Lemma sys_step_ok o s s' : sys_ok o s -> sys_step sz s s' -> good s'.1 -> (forall c Q, o = Some (c, Q) -> busy c s /\ busy c s') -> sys_ok o s'.
Proof.
  intros (g & HI & Hc) Hs Hg Ho. assert (forall c, (exists x, s.2 !! c = Some (Idle x)) \/ (exists x, s'.2 !! c = Some (Idle x)) -> post_of o c = done_ok c) as Hpost.
  { intros c Hx. unfold post_of. destruct o as [[d Q]|]; [|done]. case_decide as E; [|done]. subst d. destruct (Ho c Q eq_refl) as [[p1 H1] [p2 H2]]. destruct Hx as [[x E]|[x E]]; congruence. }
  assert (forall cs st c w' g', keeps sz c s.1 g w' g' -> cs = <[c := st]> s.2 -> conn_ok o w' g' c (Some st) -> sys_ok o (w', cs)) as Hset.
  { intros cs st c w' g' [HI' HR'] -> Hst. exists g'. split; [done|]. intros d. cbn [fst snd]. destruct (decide (d = c)) as [->|Hd]; [by rewrite lookup_insert_eq|].
    rewrite lookup_insert_ne by done. eapply conn_rely; [by apply HR'|apply Hc]. }
  destruct Hs as [w cs c ro mx Hn|w cs c x k Hx Hk|w cs c op p ch junk Hp|w cs c rc x Hx]; cbn [fst snd] in *; specialize (Hc c) as Hcc.
  - rewrite Hn in Hcc. apply (Hset _ (Idle (new_conn ro mx)) c w g); [by apply stay_step|done|]. cbn in *. exists None. split; [|left; split; [cbn; lia|done]].
    eapply own_ext; [|exact Hcc]. intros t. symmetry. by apply lk_no_reader.
  - rewrite Hx in Hcc. apply (Hset _ (Running (program sz x k)) c w g); [by apply stay_step|done|]. cbn. rewrite Hpost by (left; by eexists). by apply call_safe.
  - rewrite Hp in Hcc. cbn in Hcc. destruct (Hcc w g HI (rely_refl _ _ _ _)) as [Hne Hop]. specialize (Hop ch junk). destruct (exec_op sz c w op ch junk) as [a w']. cbn [fst snd] in *.
    destruct (Hop Hg) as (g' & Hk & Hsafe). by apply (Hset _ (Running (p a)) c w' g').
  - rewrite Hx in Hcc. cbn in Hcc. specialize (Hcc w g HI (rely_refl _ _ _ _)). apply (Hset _ (Idle x) c w g); [by apply stay_step|done|]. cbn.
    rewrite Hpost in Hcc by (right; exists x; by rewrite lookup_insert_eq). exact Hcc.
Qed.

Lemma start_ok s : start sz s -> sys_ok None s.
Proof.
  intros (El & Ecs & E1 & Es & Emx & Enb & Em & p & Ec & Hp). exists {| g_base := 0; g_mid := None; g_reset := false; g_reg := ∅; g_ck := None |}.
  assert (forall c t, held s.1 c t = None) as Hheld by (intros c t; unfold held; rewrite El; by rewrite lookup_empty).
  assert (latest s.1 = p) as Elat by (unfold latest; by rewrite Ec). split.
  - constructor; cbn [g_base g_mid g_reset g_reg g_ck]; try done.
    + split; [rewrite Ec; apply NoDup_singleton|]. intros c d _ H. unfold held in Hheld. by rewrite Hheld in H.
    + by rewrite Ec, Elat.
    + rewrite Ec. constructor.
      * cbn; lia.
      * intros j h t _ [-> [= <- <-]]%list_lookup_singleton_Some. lia.
      * intros i j h t h' t' Hij _ [-> _]%list_lookup_singleton_Some. lia.
      * intros j h t pg d _ [-> [= <- <-]]%list_lookup_singleton_Some _. by rewrite Emx.
      * intros i j h t h' t' pg d _ [-> [= <- <-]]%list_lookup_singleton_Some [-> [= <- <-]]%list_lookup_singleton_Some. done.
      * intros j h t pg d [-> [= <- <-]]%list_lookup_singleton_Some Hd. by destruct (Hp pg d Hd).
    + intros _. unfold mx. rewrite Emx, Enb. split; [lia|]. cbn. lia.
    + intros pg d Hd _. rewrite Elat in Hd. by destruct (Hp pg d Hd).
  - intros c. rewrite Ecs, lookup_empty. constructor; done.
Qed.

Lemma run_ok s s' : sys_ok None s -> sys_run sz s s' -> sys_ok None s'.
Proof. intros Hs Hr. induction Hr as [|s1 s2 s3 [Hst Hg] _ IH]; [done|]. apply IH. by eapply sys_step_ok. Qed.
Lemma reach_ok s0 s : start sz s0 -> sys_run sz s0 s -> sys_ok None s.
Proof. intros H0. apply run_ok. by apply start_ok. Qed.

Lemma step_history s s' : sys_step sz s s' -> w_commits s.1 `prefix_of` w_commits s'.1.
Proof.
  intros H. destruct H as [| |w cs c op p ch junk Hp|]; try done. cbn [fst]. destruct op as [ex o n|o n|cp|cp h| |v|i|i v|i pg|m|m|f o|f d o|f size| |q]; cbn [exec_op]; repeat case_match; try done.
  by eexists.
Qed.
Lemma run_history s s' : sys_run sz s s' -> w_commits s.1 `prefix_of` w_commits s'.1.
Proof. induction 1 as [|s1 s2 s3 [Hst _] _ IH]; [done|]. etrans; [by apply step_history|done]. Qed.

(** * Readers *)

(** What a registered reader reads. *)
Lemma reader_reads w g x c j s pg d : Inv w g -> Own c w g (lk x) (Some (c_readLock x, j)) None -> w_commits w !! j = Some (c_hdr x, s) -> s !! pg = Some d -> reads sz w x pg = Some d.
Proof.
  intros HI Ho Hj Hd. destruct (v_reg _ _ _ HI c (c_readLock x) j) as (_ & _ & h & t & E & H1 & H0); [by apply (o_reg _ _ _ _ _ _ Ho)|]. rewrite Hj in E. injection E as <- <-.
  unfold reads. destruct (Z.eqb_spec (c_readLock x) 0) as [Hk|Hk].
  - rewrite orb_true_r. cbn [Z.eqb]. destruct (H0 Hk) as [Hf _]. by apply Hf.
  - destruct (H1 Hk) as (Hb & _ & Hback). rewrite orb_false_r. destruct (Z.eqb_spec (mxFrame (c_hdr x)) 0) as [Em|Em]; cbn [Z.eqb].
    + apply Hback; [done|]. by rewrite Em.
    + destruct (Z.eqb_spec (last_frame (w_index w) (Z.to_nat (mxFrame (c_hdr x))) pg) 0) as [E0|E0]; [by apply Hback|]. by apply (y_data _ _ _ _ _ (v_hist _ _ _ HI) j (c_hdr x) s).
Qed.

Lemma idle_entry w g c x : idle_ok c x w g -> 0 <= c_readLock x -> c_writeLock x = 0 ->
  exists j s, Own c w g (lk x) (Some (c_readLock x, j)) None /\ w_commits w !! j = Some (c_hdr x, s).
Proof. intros (r & Ho & [[? _]|(Hk & j & h & s & -> & Hj & H0 & _)]) Hr Hw; [lia|]. specialize (H0 Hw). subst h. by exists j, s. Qed.

(** What a writer reads: its own frames, and the last commit. *)
Lemma writer_reads w g x c pg v : Inv w g -> writing c x w g -> in_progress sz w (c_hdr x) !! pg = Some v -> reads sz w x pg = Some v.
Proof.
  intros HI (Hwx & Hk & Ho & (Hle & Hlen) & _ & _ & H0) Hv.
  assert (0 <= mx w) as Hmx by (pose proof (y_base _ _ _ _ _ (v_hist _ _ _ HI)); apply (y_mx _ _ _ _ _ (v_hist _ _ _ HI) (pred (length (w_commits w))) (w_hdr0 w) (latest w)); [lia|by apply (last_entry sz w g)]).
  assert (latest w !! pg = Some v -> reads sz w (set_c_hdr x (w_hdr0 w)) pg = Some v) as Hold by (intros Hl; eapply (reader_reads w g _ c); [done|exact Ho|by apply (last_entry sz w g)|done]).
  rewrite in_progress_lookup in Hv by lia. cbn zeta in Hv. unfold reads in *. cbn [set_c_hdr c_hdr c_readLock] in Hold. fold (mx w) in Hold.
  pose proof (last_frame_range (w_index w) (Z.to_nat (mxFrame (c_hdr x))) pg) as Hfr.
  destruct (Z.ltb_spec (mx w) (last_frame (w_index w) (Z.to_nat (mxFrame (c_hdr x))) pg)) as [Hlt|Hge].
  - rewrite (proj2 (Z.eqb_neq (mxFrame (c_hdr x)) 0)) by lia. destruct (Z.eqb_spec (c_readLock x) 0) as [E|E]; [specialize (H0 E); lia|]. cbn [orb]. by rewrite (proj2 (Z.eqb_neq _ 0)) by lia.
  - specialize (Hold Hv). rewrite (last_frame_older (w_index w) (Z.to_nat (mx w)) (Z.to_nat (mxFrame (c_hdr x)))) in Hold by lia.
    destruct (Z.eqb_spec (mxFrame (c_hdr x)) 0) as [E|E]; [by rewrite (proj2 (Z.eqb_eq (mx w) 0)) in Hold by lia|].
    destruct (Z.eqb_spec (mx w) 0) as [Em|Em]; [|done]. cbn [orb] in *. destruct (Z.eqb_spec (c_readLock x) 0); [done|].
    by replace (last_frame (w_index w) (Z.to_nat (mxFrame (c_hdr x))) pg) with 0 by lia.
Qed.

(** C1. Every connection in a read transaction that does not write reads, between any two operations of its own, the pages of one commit, that of its header, however the accesses of the
    others interleave and whichever of them fail. The runs start with an empty log, and are those in which no log is restarted
    while another connection has the checkpoint lock (needed, as checkpoint_race shows), no header is published twice, connections call in the order of the pager
    ([call_ok]) and unlocking a lock of the wal-index succeeds. *)
Theorem snapshot_isolation s0 s s' c x : start sz s0 -> sys_run sz s0 s -> sys_run sz s s' -> s.2 !! c = Some (Idle x) -> s'.2 !! c = Some (Idle x) ->
  0 <= c_readLock x -> c_writeLock x = 0 ->
  exists p, (c_hdr x, p) ∈ w_commits s.1 /\ forall pg d, p !! pg = Some d -> reads sz s.1 x pg = Some d /\ reads sz s'.1 x pg = Some d.
Proof.
  intros H0 Hr Hr' Hx Hx' Hk Hw. pose proof (reach_ok s0 s H0 Hr) as Hok. pose proof (run_ok s s' Hok Hr') as Hok'. destruct Hok as (g & HI & Hc), Hok' as (g' & HI' & Hc').
  specialize (Hc c). specialize (Hc' c). rewrite Hx in Hc. rewrite Hx' in Hc'. destruct (idle_entry _ _ _ _ Hc Hk Hw) as (j & p & Ho & Hj). destruct (idle_entry _ _ _ _ Hc' Hk Hw) as (j' & p' & Ho' & Hj').
  pose proof (prefix_lookup_Some _ _ _ _ Hj (run_history s s' Hr')) as Hj2. pose proof (entry_unique sz s'.1 g' _ _ _ _ _ HI' Hj2 Hj') as E. subst j'. rewrite Hj2 in Hj'. injection Hj' as <-.
  exists p. split; [by eapply list_elem_of_lookup_2|]. intros pg d Hd. split; by eapply reader_reads.
Qed.
Lemma coalesce_ok hdr top ss a : a <= top -> forall n l pre d fuel, (length l <= n < fuel)%nat -> space d hdr top ss (pre ++ l) -> asc 4 top (pre ++ take 1 l) ->
  exists d' l', coalesce fuel hdr d (last_link (hdr + 1) pre) = Some (SQLITE_OK, d') /\ space d' hdr top ss (pre ++ l') /\ asc 4 top (pre ++ l') /\ frame hdr a ss d d' /\ (l <> [] -> l' <> []).
Proof.
  intros Ha. induction n as [|n IH]; intros l pre d fuel Hn Hsp Hasc; (destruct fuel as [|fuel]; [lia|]); cbn [coalesce].
  - destruct l; [|cbn in Hn; lia]. pose proof (sp_chain _ _ _ _ _ Hsp) as [_ ->]%chain_cat. exists d, []. done.
  - destruct l as [|x l]; [pose proof (sp_chain _ _ _ _ _ Hsp) as [_ ->]%chain_cat; by exists d, []|]. pose proof (sp_chain _ _ _ _ _ Hsp) as [_ (E1 & E2 & C)]%chain_cat.
    destruct (space_free _ _ _ _ _ x Hsp) as [Hi Hap]; [apply elem_of_app; right; left|]. unfold inside in Hi. pose proof (sp_lo _ _ _ _ _ Hsp). rewrite E1, E2, (proj2 (Z.ltb_lt 0 x.1)) by lia.
    assert (forall l2, asc 4 top (pre ++ [x] ++ take 1 l2) -> l = l2 -> exists d' l', coalesce fuel hdr d x.1 = Some (SQLITE_OK, d') /\ space d' hdr top ss (pre ++ l') /\ asc 4 top (pre ++ l') /\ frame hdr a ss d d' /\ (x :: l <> [] -> l' <> [])) as Hmove.
    { intros l2 Hasc' <-. destruct (IH l (pre ++ [x]) d fuel) as (d' & l' & F1 & F2 & F3 & F4 & F5); [cbn in Hn; lia|by rewrite <- app_assoc|by rewrite <- app_assoc|]. rewrite last_link_snoc in F1. rewrite <- app_assoc in F2, F3.
      exists d', (x :: l'). done. }
    destruct l as [|y l].
    + cbn [chain] in C. rewrite C. change (0 <? 0) with false. rewrite andb_false_r. apply (Hmove []); done.
    + destruct C as (C1 & C2 & C3). rewrite C1. destruct (space_free _ _ _ _ _ y Hsp) as [Hi' _]; [apply elem_of_app; right; right; left|]. unfold inside in Hi'. rewrite (proj2 (Z.ltb_lt 0 y.1)), andb_true_r by lia.
      destruct (Z.leb_spec y.1 (x.1 + x.2 + 3)) as [Hle|Hgt].
      * destruct (merge_blocks d hdr top ss pre x y l a Hsp Ha Hle) as (Hg & Hsp' & Hfr). rewrite (proj2 (Z.ltb_ge (y.1 - (x.1 + x.2)) 0)), (proj2 (Z.ltb_ge (rd d (hdr + 7)) _)) by lia. cbn [orb].
        destruct (IH ((x.1, y.1 + y.2 - x.1) :: l) pre _ fuel ltac:(cbn in *; lia) Hsp') as (d' & l' & F1 & F2 & F3 & F4 & F5).
        { cbn [take] in *. apply asc_cat in Hasc as [A1 (A2 & A3 & _)]. apply asc_cat. cbn [asc fst snd]. split_and!; [done|lia|lia|done]. }
        exists d', l'. split_and!; [done|done|done|by eapply pframe_trans|]. intros _. by apply F5.
      * cbn [orb]. apply (Hmove (y :: l)); [|done]. cbn [take app] in *. apply asc_cat in Hasc as [A1 (A2 & A3 & _)]. apply asc_cat. cbn [asc]. split_and!; [done|lia|lia|lia|lia|done].
Qed.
◇ ◇ ◇ ◇ ◇ ◇ ◇
WHAT TO WORK ON:
A single figure, the number of lines above with the word "eexists", is the whole answer.

THE ANSWER:
2